Table 1_Integrated genetic analysis reveals synaptic m6A enrichment in high-risk autism genes.xlsx

Autism Spectrum Disorder (ASD), a complex neurodevelopmental condition, is characterised by reduced social and emotional expression and repetitive patterns of behaviour. The clinical observations of defects in brain development and disrupted connectivity in ASD correlate with the perturbations at the neuronal and molecular levels. While the underlying genetic basis has been extensively studied, understanding the epigenetic and epitranscriptomic regulation has only begun to unravel in the past two decades. This work aims to link the ASD clinical phenotypes to the molecular dysfunction, specifically highlighting one of the crucial mRNA modifications, N6-methyladenosine (m6A).

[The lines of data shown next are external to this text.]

Definition create_to_local (fd : ln_fund_t) (pHtlcSigs : option (list cell)) (HtlcSigsNum CommitNum
    ToSelfDelay DustLimitSat : Z) : prog (bst ln_self_t) bool :=
  self ← gets main;
  let x := funding_local self in
  buf_ws ← ln_script_create_tolocal (skey x MSG_SCRIPTIDX_REVOCATION) (skey x MSG_SCRIPTIDX_DELAYED) ToSelfDelay;
  let '(infos, our_msat, their_msat) :=
    create_to_local_htlcinfo_amount (cnl_add_htlc self) (our_msat self) (their_msat self) in
  pp ← with_scripts x infos;
  let feeinfo := (ln_script_fee_calc (mk_fee (feerate_per_kw self) DustLimitSat 0 0 0) infos).1 in
  let cmt := lntx_commit fd x CommitNum our_msat their_msat buf_ws feeinfo pp in
  r ← sub (ln_script_committx_create mNativeSegwit cmt (ln_is_funder fd) (priv self)) btc_tx_init;
  let '(sig, tx_commit) := r in
  r ← match sig with
      | Some buf_sig => on_local (create_to_local_sign_verify fd self buf_sig) tx_commit
      | None => mret (false, tx_commit)
      end;
  let '(ret, tx_commit) := r in
  ret ← (if ret : bool
         then t ← lift (btc_tx_txid tx_commit);
              mod_self (λ self, set_commit_local (set_txid t (commit_local self)) self);;
              self ← gets main;
              create_to_local_spent self pHtlcSigs HtlcSigsNum tx_commit buf_ws pp feeinfo ToSelfDelay
         else mret false);
  set_ptx LN_CLOSE_IDX_COMMIT tx_commit;;
  mret ret.

(** ** The commitment transaction of the peer *)

(** [UTL_DBG_MALLOC(LN_SZ_SIGNATURE * cnt)] *)
Definition alloc_sigs (cnt : nat) : prog (bst remote_st) unit :=
  mod_main (λ r, mk_remote (pCommit r) (Some (garbage <$> seq 0 (64 * cnt)))).

(** [ln_misc_sigtrim(pHtlcSigs + LN_SZ_SIGNATURE * HtlcNum, sig)] *)
Definition store_sig (HtlcNum : nat) (sig : bytes) : prog (bst remote_st) unit :=
  s ← get_st;
  match pHtlcSigs (main s) with
  | Some sigs =>
      slot ← rd_bytes sigs (64 * Z.of_nat HtlcNum) LN_SZ_SIGNATURE;
      r ← on_local (ln_misc_sigtrim sig) slot;
      put_st (mk_bst (mk_remote (pCommit (main s))
        (Some (take (64 * HtlcNum) sigs ++ r.2 ++ drop (64 * HtlcNum + 64) sigs))) (pClose s) (db s))
  | None => mret tt
  end.

Definition create_to_remote_spenthtlc (pTxCommit : btc_tx_t) (pBufWs : utl_buf_t)
    (pHtlcInfo : ln_script_htlcinfo_t * utl_buf_t) (pHtlcKey : keys_t) (pBufRemoteSig : utl_buf_t)
    (Fee : Z) (HtlcNum VoutIdx : nat) (pPayHash : bytes) (bClosing : bool) : prog (bst remote_st) bool :=
  let '(info, script) := pHtlcInfo in
  vout ← vout_at pTxCommit VoutIdx;
  pCommit ← gets (λ s, pCommit (main s));
  r ← sub (ln_script_htlctx_create mNativeSegwit (u64 (value vout - Fee)) pBufWs (type info) (expiry info)
             (txid pCommit) (Z.of_nat VoutIdx)) btc_tx_init;
  let tx := r.2 in
  let free_script := mod_vout 0 (set_vout_script (mk_buf None 0)) in
  let wit sig remote img := ln_script_htlctx_wit mNativeSegwit sig pHtlcKey.2 remote img script in
  close ← has_close;
  img ← match type info with
        | LN_HTLCTYPE_OFFERED => search_preimage pPayHash bClosing
        | LN_HTLCTYPE_RECEIVED => mret None
        end;
  (* the transaction, and whether it has still to be signed *)
  r ← match type info, img, close with
      | LN_HTLCTYPE_OFFERED, Some preimage, true =>
          r ← sub (free_script;; modify (set_locktime 0);;
                   wit (view pHtlcKey.1) None (Some preimage) LN_HTLCSIGN_REMOTE_OFFER) tx;
          mret (r.2, false)
      | LN_HTLCTYPE_RECEIVED, _, true =>
          r ← sub (free_script;; modify (set_locktime (expiry info));;
                   wit (view pHtlcKey.1) None None LN_HTLCSIGN_REMOTE_RECV) tx;
          mret (r.2, false)
      | _, _, _ => mret (tx, true)
      end;
  let '(tx, sign) := r in
  r ← (if sign : bool then
         r ← sub (ln_script_htlctx_sign (value vout) pHtlcKey.1 script) tx;
         match r.1 with
         | Some buf_localsig =>
             d ← lift (buf_bytes buf_localsig);
             store_sig HtlcNum d;;
             r ← sub (wit buf_localsig (Some pBufRemoteSig) img LN_HTLCSIGN_TIMEOUT_SUCCESS) tx;
             mret (true, r.2)
         | None => mret (false, tx)
         end
       else mret (true, tx));
  let '(ret, tx) := r in
  if ret : bool then set_ptx (LN_CLOSE_IDX_HTLC + HtlcNum) tx;; mret true else mret false.

(** One output: [None] breaks out of the loop. *)
Definition spent_remote_vout (self : ln_self_t) (pTxCommit : btc_tx_t) (pBufWs : utl_buf_t)
    (pp : list (ln_script_htlcinfo_t * utl_buf_t)) (pFeeInfo : ln_script_feeinfo_t) (htlckey : keys_t)
    (buf_remotesig : utl_buf_t) (vout_idx : nat) (ret : bool) (htlc_num : nat)
  : prog (bst remote_st) (option (bool * nat)) :=
  vout ← vout_at pTxCommit vout_idx;
  close ← has_close;
  let htlc_idx := opt vout in
  if htlc_idx =? LN_HTLCTYPE_TOLOCAL then mret (Some (ret, htlc_num))
  else if htlc_idx =? LN_HTLCTYPE_TOREMOTE then
    if close : bool
    then pCommit ← gets (λ s, pCommit (main s));
         r ← sub (ln_wallet_create_toremote self (value vout) (txid pCommit) (Z.of_nat vout_idx)) btc_tx_init;
         set_ptx LN_CLOSE_IDX_TOREMOTE r.2;; mret (Some (true, htlc_num))
    else mret (Some (ret, htlc_num))
  else
    p_htlcinfo ← of_option (pp !! Z.to_nat htlc_idx);
    h ← of_option (cnl_add_htlc self !! add_htlc_idx p_htlcinfo.1);
    let fee_sat := fee_of pFeeInfo p_htlcinfo.1 in
    if u64 (dust_limit_satoshi pFeeInfo + fee_sat) <=? value vout
    then ok ← create_to_remote_spenthtlc pTxCommit pBufWs p_htlcinfo htlckey buf_remotesig fee_sat htlc_num
                vout_idx (UpdateAddHtlc.payment_sha256 h) close;
         if ok : bool
         then set_phtlc_idx (LN_CLOSE_IDX_HTLC + htlc_num) htlc_idx;; mret (Some (true, S htlc_num))
         else mret None
    else mret (Some (ret, htlc_num)).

During neuronal development, m6A, a key post-transcriptional regulator, dynamically modulates mRNA translation at synapses and is essential for maintaining synaptic plasticity. However, the mechanisms by which m6A operates at synapses in the context of ASD are poorly understood. Our work establishes connections across neuronal developmental timelines to m6A regulation and discusses the possibility of how this dysregulation may underlie the development of synaptopathies observed in ASD. By integrating previously published m6A-seq and CLIP-seq data with the SFARI gene database, we found that 41.59% (515 of 1,238 genes) of ASD risk genes are m6A-enriched. Specifically, we found 28 syndromic genes overlapping with the Synaptic m6A Epitranscriptome (SME). Here, we also shed light on the importance of m6A readers, with a focus on FMRP and YTHDF1 and their regulation at the synapse. Altogether, we suggest a model in which m6A-mediated post-transcriptional regulation influences ASD-related synaptic dysfunction.